Create a struct instance only if conditions are met in its constructor

Question

I want to create an instance of a struct only if certain conditions inside its constructors are met. If those conditions are not met, I want to NOT create the instance. Not sure if this is possible, and if it is not then what is the alternate way of doing it?

Class Consumer
{




struct SampleStruct
            {
                MyClass     *   m_object;

                RoutingItem()
                {
                    m_object            = NULL;
                }
                MyClass(std::string name)
                {
                        if (! ObjSetting()->GetObj(name, m_object))//this function is supposed to populate m_object, but if it fails, I dont want to create this instance
                            return; //I dont want to create this object if GetObj() returns a false             

                }
            };



std::vector<SampleStruct> m_arrSample;

void LoadSettings(std::string name)
{

SampleStruct * ptrS;

SampleStruct s(name);


//I tried following two lines but it did'nt work. SO looks like returning from struct constructor still creates the instance
ptrS = &s;
if (!ptrS)
return;

m_arrSample.push_back(s);//only insert in vector if sampleStruct was successfully created


}




}

Answer 1

would you consider throwing an exception from inside the constructor a solution? If not so, then it is not possible. The alternative is to use a factory method which checks for the conditions and decides if an object needs to be created.
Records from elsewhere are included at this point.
(** The value of the property [k] is replaced where the property stands. *)
Fixpoint set_value (k : string) (v : V) (o : list (string * V))
  : list (string * V) :=
  match o with
  | [] => []
  | (k', v') :: o' =>
      if String.eqb k k' then (k, v) :: o' else (k', v') :: set_value k v o'
  end.

(** The new array index [n], with key [k], takes its place among the
    indices. *)
Fixpoint insert_index (n : N) (k : string) (v : V) (o : list (string * V))
  : list (string * V) :=
  match o with
  | [] => [(k, v)]
  | (k', v') :: o' =>
      match array_index k' with
      | Some n' =>
          if N.ltb n n' then (k, v) :: o else (k', v') :: insert_index n k v o'
      | None => (k, v) :: o
      end
  end.

(** [CreateDataProperty(o, k, v)] on an ordinary object. *)
Definition define (k : string) (v : V) (o : list (string * V))
  : list (string * V) :=
  match lookup k o with
  | Some _ => set_value k v o
  | None =>
      match array_index k with
      | Some n => insert_index n k v o
      | None => o ++ [(k, v)]
      end
  end.

(** The object that the members of an object literal of the text create, one
    after the other: a repeated name keeps its place and takes the last
    value. *)
Definition create (members : list (string * V)) : list (string * V) :=
  fold_left (fun o kv => define (fst kv) (snd kv) o) members [].
End Properties.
Here is a naive example of this second solution:

struct A{
};

A* factoryPtr(bool build){
    if(build)
        return new A;
    return nullptr;
}

A factoryRef(bool build){
    if(not build)
        throw 0;
    return A();
}

Answer 2

I think you can define a create function to construct the instance,

test* createInstance(string name)
    {
        if(conditon )
            return new test();
        else
            return nullptr;
    }

Answer 3

Don't do it.

Find an alternative design. A constructor is meant to construct the object, not to decide if it constructs it or not.

Don't try to program against the rules of a language.

Answer 4

Either use an exception (as Stefano says), or a factory function (as minicaptain says).

The two versions look something like this:

#include <stdexcept>
#include <memory>

struct ExceptionStyle {
    std::unique_ptr<int> m_object;

    ExceptionStyle(std::string const &name) {
        if (name == "good")
            m_object.reset( new int(42) );
        else
            throw std::runtime_error(name);
    }
};
void save(ExceptionStyle*) {} // stick it in a vector or something

class FactoryStyle {
    std::unique_ptr<int> m_object;

    FactoryStyle() : m_object(new int(42)) {}

public:
    static std::unique_ptr<FactoryStyle> create(std::string const &name) {
        std::unique_ptr<FactoryStyle> obj;
        if (name == "good")
            obj.reset( new FactoryStyle );
        return obj;
    }
};
void save(std::unique_ptr<FactoryStyle>) {} // stick it in a vector or something

can be used as follows:

void LoadSettings(std::string const &name) {

    // use the exception style
    try {
        ExceptionStyle *es = new ExceptionStyle(name);
        // if we reach here, it was created ok
        save(es);
    } catch (std::runtime_exception) {}

    // use the factory style
    std::unique_ptr<FactoryStyle> fs = FactoryStyle::create(name);
    if (fs) {
        // if we reach here, it was created ok
        save(fs);
    }
}

An exception is the only way to transfer control out of a constructor without constructing the instance. So, the alternative is to check your condition first.